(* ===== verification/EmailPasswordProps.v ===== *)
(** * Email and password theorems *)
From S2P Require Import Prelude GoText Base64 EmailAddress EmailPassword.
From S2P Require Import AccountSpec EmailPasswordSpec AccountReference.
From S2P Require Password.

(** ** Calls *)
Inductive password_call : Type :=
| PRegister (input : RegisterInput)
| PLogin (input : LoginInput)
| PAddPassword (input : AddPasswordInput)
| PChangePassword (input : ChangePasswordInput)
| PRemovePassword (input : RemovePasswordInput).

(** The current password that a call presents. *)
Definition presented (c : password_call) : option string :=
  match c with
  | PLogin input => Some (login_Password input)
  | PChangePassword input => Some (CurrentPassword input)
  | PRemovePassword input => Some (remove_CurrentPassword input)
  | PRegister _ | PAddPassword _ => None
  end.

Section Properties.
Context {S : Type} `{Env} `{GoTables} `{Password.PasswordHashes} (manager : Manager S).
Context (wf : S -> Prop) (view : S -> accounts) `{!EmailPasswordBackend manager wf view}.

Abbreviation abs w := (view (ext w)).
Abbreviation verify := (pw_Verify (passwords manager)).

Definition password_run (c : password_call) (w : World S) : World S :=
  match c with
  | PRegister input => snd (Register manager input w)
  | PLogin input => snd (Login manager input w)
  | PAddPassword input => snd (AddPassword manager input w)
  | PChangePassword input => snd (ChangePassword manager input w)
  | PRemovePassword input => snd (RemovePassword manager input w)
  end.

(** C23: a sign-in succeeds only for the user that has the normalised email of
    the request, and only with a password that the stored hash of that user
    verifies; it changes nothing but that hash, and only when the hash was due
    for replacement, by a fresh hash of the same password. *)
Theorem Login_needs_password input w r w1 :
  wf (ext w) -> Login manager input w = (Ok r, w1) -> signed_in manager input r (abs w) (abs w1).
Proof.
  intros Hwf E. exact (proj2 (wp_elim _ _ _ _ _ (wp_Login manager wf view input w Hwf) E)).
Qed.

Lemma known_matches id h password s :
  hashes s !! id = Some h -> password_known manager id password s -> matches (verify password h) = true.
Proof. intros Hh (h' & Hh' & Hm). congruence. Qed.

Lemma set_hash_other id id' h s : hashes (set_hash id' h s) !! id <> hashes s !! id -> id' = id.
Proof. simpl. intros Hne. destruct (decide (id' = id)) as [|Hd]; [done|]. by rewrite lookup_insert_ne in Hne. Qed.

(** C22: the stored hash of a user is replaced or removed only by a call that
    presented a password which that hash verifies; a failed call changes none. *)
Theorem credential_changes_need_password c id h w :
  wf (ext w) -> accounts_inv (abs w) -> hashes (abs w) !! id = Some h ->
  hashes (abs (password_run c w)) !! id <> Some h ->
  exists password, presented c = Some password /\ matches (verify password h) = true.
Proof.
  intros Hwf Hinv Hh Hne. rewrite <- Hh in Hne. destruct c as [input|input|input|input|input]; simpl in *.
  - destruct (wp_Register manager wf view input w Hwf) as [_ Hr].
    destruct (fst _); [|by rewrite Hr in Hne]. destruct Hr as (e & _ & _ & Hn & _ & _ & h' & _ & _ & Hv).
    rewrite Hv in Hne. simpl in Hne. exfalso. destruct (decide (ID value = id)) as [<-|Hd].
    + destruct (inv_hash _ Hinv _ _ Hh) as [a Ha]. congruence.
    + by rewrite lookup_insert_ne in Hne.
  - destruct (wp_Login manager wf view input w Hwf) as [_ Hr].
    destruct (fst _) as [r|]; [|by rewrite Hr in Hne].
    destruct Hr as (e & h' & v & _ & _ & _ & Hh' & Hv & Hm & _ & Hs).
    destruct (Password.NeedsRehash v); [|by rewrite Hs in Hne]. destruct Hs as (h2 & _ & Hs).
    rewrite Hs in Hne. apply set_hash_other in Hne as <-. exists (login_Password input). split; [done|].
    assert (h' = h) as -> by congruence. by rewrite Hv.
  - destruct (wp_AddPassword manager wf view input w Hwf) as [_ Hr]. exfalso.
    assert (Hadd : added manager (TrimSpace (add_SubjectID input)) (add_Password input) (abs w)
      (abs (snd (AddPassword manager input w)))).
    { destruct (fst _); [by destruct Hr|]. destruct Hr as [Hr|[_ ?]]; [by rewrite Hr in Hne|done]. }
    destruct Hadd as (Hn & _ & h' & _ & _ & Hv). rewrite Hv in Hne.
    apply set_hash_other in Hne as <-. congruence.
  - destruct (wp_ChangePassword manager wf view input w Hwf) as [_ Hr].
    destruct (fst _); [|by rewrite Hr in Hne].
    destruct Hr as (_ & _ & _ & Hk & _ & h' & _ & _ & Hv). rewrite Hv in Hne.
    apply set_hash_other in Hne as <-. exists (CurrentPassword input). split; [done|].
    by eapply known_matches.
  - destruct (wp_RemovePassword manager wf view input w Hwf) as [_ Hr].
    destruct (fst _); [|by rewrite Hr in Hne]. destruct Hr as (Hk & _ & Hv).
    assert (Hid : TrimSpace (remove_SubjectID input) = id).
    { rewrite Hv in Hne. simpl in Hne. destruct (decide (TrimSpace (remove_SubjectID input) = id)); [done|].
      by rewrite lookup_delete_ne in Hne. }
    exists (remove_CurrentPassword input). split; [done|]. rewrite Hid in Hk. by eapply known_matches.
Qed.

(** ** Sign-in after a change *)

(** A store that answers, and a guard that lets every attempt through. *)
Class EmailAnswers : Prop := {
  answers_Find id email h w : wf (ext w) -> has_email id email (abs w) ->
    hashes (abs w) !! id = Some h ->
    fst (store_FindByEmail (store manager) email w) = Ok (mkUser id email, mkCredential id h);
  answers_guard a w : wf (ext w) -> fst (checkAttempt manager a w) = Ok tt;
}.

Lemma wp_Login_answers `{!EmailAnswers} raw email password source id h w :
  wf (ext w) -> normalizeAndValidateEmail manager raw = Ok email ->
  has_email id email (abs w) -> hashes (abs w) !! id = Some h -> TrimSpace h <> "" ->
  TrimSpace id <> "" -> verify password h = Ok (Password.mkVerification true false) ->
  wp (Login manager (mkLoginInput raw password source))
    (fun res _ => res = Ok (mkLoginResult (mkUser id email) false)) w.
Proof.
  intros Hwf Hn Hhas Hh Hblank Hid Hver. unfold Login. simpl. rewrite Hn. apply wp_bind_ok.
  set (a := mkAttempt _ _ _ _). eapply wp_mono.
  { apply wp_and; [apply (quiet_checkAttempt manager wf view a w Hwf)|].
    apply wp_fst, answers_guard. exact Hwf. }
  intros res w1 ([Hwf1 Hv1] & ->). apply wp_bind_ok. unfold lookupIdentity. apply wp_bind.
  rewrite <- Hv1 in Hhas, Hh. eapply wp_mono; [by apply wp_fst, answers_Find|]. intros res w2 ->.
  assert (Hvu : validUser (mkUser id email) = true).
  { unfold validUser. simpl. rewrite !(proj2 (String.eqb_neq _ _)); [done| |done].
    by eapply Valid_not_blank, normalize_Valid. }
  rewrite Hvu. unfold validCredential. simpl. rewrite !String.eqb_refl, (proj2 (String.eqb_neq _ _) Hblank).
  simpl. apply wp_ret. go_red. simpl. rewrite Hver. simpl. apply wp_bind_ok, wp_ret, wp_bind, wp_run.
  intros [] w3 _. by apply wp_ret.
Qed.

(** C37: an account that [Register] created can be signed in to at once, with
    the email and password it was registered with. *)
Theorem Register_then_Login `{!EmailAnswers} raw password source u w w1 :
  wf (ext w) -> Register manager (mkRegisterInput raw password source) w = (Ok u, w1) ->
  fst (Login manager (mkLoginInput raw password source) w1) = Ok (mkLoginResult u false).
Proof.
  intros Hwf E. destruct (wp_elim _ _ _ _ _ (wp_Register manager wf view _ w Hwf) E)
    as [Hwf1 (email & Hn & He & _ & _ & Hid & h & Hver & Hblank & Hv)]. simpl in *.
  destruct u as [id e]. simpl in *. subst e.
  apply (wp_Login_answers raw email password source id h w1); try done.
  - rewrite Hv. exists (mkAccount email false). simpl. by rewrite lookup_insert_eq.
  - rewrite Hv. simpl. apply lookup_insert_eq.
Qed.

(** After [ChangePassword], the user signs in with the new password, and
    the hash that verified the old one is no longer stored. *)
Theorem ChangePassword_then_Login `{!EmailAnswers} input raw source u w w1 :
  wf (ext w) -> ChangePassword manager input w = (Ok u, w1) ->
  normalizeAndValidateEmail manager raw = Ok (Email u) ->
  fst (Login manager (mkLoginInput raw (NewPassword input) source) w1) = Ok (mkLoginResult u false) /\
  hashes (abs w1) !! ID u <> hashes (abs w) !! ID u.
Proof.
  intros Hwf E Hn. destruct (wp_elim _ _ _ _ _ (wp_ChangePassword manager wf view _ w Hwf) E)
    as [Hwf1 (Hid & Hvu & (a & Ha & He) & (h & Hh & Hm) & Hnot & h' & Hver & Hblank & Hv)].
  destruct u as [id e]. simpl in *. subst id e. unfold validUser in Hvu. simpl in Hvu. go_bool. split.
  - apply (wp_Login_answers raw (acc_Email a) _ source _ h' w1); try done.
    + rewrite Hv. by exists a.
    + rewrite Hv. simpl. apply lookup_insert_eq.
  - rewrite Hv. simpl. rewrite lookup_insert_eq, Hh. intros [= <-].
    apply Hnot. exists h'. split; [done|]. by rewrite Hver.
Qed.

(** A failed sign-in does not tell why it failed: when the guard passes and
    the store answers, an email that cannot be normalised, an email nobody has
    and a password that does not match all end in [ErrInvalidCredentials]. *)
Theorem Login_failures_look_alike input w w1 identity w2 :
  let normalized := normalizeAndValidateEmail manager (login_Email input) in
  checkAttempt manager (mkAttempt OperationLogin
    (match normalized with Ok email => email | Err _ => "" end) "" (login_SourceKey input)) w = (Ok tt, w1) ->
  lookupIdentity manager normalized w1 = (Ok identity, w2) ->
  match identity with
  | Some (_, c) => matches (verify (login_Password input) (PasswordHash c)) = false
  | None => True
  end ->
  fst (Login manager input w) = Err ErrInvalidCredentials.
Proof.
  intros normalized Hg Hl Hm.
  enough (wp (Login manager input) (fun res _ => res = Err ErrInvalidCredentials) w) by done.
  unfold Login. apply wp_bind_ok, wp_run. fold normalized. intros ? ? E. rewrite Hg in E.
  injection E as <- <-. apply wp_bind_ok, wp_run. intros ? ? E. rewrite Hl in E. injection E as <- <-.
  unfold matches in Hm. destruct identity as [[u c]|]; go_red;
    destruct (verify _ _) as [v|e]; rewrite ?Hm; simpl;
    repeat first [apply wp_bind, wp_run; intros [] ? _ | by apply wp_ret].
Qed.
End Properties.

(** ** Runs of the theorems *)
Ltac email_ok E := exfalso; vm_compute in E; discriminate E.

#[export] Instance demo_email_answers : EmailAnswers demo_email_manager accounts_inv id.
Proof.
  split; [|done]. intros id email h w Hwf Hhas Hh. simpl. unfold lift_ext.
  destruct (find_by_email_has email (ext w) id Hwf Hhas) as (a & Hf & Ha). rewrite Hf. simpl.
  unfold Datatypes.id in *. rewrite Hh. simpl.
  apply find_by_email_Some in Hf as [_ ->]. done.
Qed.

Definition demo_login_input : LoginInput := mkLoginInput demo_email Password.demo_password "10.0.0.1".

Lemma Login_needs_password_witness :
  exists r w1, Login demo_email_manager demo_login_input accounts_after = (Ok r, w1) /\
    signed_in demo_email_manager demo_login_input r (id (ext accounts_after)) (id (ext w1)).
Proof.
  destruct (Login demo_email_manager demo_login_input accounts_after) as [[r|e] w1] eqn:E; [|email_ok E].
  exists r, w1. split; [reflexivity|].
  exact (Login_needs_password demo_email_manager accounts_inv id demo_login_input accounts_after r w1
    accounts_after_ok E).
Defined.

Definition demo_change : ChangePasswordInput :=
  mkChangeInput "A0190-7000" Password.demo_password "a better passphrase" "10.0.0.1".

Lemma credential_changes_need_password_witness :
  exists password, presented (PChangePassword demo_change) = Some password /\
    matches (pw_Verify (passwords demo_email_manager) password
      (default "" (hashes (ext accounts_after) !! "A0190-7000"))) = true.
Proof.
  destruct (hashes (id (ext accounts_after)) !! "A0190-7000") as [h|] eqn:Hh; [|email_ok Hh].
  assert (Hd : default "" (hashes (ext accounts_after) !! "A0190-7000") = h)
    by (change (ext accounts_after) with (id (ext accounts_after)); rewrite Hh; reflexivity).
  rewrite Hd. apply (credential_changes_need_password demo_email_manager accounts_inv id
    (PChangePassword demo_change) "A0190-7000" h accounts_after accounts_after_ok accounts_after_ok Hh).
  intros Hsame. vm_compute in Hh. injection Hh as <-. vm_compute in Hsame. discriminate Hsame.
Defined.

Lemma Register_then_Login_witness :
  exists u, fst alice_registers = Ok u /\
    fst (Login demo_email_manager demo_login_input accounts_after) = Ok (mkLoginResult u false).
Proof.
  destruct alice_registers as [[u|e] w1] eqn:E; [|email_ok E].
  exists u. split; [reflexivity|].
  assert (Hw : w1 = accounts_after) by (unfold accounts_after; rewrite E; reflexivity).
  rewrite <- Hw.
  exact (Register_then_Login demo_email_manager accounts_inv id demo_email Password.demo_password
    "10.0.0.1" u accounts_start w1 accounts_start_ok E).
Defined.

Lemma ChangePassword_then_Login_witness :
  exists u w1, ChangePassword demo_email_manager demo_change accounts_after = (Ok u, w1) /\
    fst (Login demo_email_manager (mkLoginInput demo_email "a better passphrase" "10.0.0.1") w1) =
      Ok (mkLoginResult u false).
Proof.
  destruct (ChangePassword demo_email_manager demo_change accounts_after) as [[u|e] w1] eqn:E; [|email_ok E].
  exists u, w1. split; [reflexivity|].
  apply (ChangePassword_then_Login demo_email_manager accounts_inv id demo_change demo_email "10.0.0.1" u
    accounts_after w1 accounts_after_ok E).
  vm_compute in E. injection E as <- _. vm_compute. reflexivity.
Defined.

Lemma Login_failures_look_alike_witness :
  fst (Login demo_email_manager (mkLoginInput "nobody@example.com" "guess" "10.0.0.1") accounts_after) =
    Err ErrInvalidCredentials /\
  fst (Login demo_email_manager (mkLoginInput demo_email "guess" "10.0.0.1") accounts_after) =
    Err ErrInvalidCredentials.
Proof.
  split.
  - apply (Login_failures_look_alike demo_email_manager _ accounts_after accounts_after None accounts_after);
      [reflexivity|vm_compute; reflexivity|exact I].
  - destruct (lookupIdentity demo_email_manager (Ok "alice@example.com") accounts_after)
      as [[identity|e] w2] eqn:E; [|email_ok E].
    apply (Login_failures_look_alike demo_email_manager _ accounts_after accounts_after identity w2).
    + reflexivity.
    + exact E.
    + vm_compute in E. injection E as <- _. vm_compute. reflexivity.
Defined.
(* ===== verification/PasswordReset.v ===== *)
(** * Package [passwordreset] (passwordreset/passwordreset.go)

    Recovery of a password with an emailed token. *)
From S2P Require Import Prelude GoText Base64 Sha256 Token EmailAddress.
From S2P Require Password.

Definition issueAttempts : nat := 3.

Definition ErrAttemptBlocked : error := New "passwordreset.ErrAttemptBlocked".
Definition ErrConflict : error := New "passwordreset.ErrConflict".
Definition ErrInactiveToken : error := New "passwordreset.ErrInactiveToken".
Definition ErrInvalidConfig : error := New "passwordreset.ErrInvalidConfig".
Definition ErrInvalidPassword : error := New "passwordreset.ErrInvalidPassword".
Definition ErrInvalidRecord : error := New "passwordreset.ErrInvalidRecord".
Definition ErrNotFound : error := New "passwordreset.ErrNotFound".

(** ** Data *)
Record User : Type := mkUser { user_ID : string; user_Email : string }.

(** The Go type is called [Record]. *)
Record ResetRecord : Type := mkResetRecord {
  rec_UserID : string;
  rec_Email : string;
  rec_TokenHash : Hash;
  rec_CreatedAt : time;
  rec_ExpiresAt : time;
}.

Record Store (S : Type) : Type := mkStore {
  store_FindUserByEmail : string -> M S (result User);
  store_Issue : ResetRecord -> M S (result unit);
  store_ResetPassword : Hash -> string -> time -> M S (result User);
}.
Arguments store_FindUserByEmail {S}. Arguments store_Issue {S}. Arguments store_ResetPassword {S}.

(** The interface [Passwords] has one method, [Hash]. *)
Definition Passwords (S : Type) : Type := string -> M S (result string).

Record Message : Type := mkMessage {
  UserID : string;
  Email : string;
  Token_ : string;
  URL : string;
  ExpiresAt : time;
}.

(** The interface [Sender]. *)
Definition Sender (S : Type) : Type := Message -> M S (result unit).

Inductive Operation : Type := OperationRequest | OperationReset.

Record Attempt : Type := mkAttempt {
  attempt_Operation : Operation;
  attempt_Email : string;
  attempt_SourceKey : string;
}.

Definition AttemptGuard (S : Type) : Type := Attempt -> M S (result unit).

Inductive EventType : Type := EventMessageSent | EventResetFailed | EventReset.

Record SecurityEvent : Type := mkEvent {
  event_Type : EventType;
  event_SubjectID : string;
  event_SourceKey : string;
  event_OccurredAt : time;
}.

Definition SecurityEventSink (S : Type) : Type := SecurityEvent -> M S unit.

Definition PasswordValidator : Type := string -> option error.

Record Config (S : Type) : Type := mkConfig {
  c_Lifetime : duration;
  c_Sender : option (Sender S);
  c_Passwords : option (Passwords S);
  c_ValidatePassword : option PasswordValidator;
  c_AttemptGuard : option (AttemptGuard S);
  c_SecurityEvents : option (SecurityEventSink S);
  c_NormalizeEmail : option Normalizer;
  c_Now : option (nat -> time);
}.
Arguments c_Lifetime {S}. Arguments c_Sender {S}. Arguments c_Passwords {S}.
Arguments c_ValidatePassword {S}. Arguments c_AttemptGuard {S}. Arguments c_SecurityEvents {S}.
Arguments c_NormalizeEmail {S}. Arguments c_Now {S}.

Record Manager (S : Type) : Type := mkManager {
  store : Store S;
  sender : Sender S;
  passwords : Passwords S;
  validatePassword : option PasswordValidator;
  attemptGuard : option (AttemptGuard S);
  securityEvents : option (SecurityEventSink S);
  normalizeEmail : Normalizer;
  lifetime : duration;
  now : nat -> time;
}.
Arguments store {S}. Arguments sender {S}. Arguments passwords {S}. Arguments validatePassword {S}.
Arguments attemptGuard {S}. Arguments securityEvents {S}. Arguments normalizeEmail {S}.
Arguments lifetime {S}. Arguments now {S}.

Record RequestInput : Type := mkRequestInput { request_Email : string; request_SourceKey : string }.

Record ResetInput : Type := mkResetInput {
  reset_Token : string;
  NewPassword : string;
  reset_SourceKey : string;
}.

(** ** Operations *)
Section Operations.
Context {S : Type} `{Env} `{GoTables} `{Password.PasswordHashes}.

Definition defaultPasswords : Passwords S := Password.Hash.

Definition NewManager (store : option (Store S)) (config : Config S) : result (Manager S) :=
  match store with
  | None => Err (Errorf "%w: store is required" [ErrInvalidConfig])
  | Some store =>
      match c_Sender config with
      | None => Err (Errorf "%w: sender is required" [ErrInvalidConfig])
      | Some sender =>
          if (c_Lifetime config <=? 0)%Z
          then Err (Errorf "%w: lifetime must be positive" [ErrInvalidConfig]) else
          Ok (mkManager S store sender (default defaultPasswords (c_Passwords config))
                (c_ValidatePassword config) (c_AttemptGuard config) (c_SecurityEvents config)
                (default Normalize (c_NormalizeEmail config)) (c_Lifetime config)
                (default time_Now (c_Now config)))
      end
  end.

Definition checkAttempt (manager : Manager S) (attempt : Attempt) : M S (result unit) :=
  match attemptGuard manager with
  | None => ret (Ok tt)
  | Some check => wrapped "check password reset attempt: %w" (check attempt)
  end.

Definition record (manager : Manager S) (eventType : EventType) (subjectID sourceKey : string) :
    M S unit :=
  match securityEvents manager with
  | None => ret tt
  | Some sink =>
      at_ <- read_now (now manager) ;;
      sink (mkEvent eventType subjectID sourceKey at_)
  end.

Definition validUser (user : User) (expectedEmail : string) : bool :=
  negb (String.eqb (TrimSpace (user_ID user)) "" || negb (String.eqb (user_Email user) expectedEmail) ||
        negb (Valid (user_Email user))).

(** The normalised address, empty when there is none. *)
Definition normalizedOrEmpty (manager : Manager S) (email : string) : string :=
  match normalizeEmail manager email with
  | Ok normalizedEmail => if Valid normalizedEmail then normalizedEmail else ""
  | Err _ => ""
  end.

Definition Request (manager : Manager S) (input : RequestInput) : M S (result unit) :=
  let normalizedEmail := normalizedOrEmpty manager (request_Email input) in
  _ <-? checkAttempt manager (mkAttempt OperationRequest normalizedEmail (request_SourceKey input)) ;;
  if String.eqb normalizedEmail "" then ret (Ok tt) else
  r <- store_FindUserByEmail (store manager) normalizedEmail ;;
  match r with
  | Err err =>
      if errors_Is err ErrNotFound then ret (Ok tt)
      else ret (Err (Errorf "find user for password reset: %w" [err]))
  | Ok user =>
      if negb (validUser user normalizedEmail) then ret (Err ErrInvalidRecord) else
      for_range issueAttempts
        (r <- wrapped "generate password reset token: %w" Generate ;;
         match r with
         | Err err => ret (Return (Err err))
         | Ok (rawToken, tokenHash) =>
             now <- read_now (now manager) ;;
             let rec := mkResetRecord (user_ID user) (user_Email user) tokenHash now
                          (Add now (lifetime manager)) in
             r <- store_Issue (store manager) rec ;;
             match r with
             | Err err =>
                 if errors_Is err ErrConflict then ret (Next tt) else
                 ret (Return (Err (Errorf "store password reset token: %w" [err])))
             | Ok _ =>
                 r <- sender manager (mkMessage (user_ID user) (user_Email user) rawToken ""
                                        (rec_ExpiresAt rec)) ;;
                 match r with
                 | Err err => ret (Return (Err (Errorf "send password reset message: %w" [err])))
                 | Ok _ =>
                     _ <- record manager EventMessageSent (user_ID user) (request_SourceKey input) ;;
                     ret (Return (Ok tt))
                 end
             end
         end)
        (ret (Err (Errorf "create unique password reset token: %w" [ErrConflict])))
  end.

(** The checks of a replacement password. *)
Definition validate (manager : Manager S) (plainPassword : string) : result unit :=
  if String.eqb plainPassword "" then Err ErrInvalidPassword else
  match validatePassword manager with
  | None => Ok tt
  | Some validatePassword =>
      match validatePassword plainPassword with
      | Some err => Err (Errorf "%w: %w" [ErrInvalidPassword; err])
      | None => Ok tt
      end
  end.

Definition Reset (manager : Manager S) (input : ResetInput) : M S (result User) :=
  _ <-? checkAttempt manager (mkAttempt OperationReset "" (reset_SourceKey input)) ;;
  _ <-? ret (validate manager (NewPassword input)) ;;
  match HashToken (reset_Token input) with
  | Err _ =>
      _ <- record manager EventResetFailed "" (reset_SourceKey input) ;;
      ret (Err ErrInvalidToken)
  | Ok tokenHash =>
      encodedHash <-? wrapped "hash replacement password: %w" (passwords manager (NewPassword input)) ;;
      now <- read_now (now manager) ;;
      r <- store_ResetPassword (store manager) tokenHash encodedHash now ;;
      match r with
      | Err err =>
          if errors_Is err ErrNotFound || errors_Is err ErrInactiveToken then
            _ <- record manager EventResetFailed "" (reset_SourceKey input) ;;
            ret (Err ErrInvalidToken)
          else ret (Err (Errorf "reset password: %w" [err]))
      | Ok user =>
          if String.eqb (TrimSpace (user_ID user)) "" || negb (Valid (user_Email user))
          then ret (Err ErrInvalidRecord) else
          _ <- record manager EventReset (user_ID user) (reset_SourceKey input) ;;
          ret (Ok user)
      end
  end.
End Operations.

- Task -
Among the entries above, locate the lines containing "wf (ext w) -> Register" and "destruct u as [id e]. simpl in *. subst e.", and transcribe exactly those two lines and all lines between.

- Exercise response -
  wf (ext w) -> Register manager (mkRegisterInput raw password source) w = (Ok u, w1) ->
  fst (Login manager (mkLoginInput raw password source) w1) = Ok (mkLoginResult u false).
Proof.
  intros Hwf E. destruct (wp_elim _ _ _ _ _ (wp_Register manager wf view _ w Hwf) E)
    as [Hwf1 (email & Hn & He & _ & _ & Hid & h & Hver & Hblank & Hv)]. simpl in *.
  destruct u as [id e]. simpl in *. subst e.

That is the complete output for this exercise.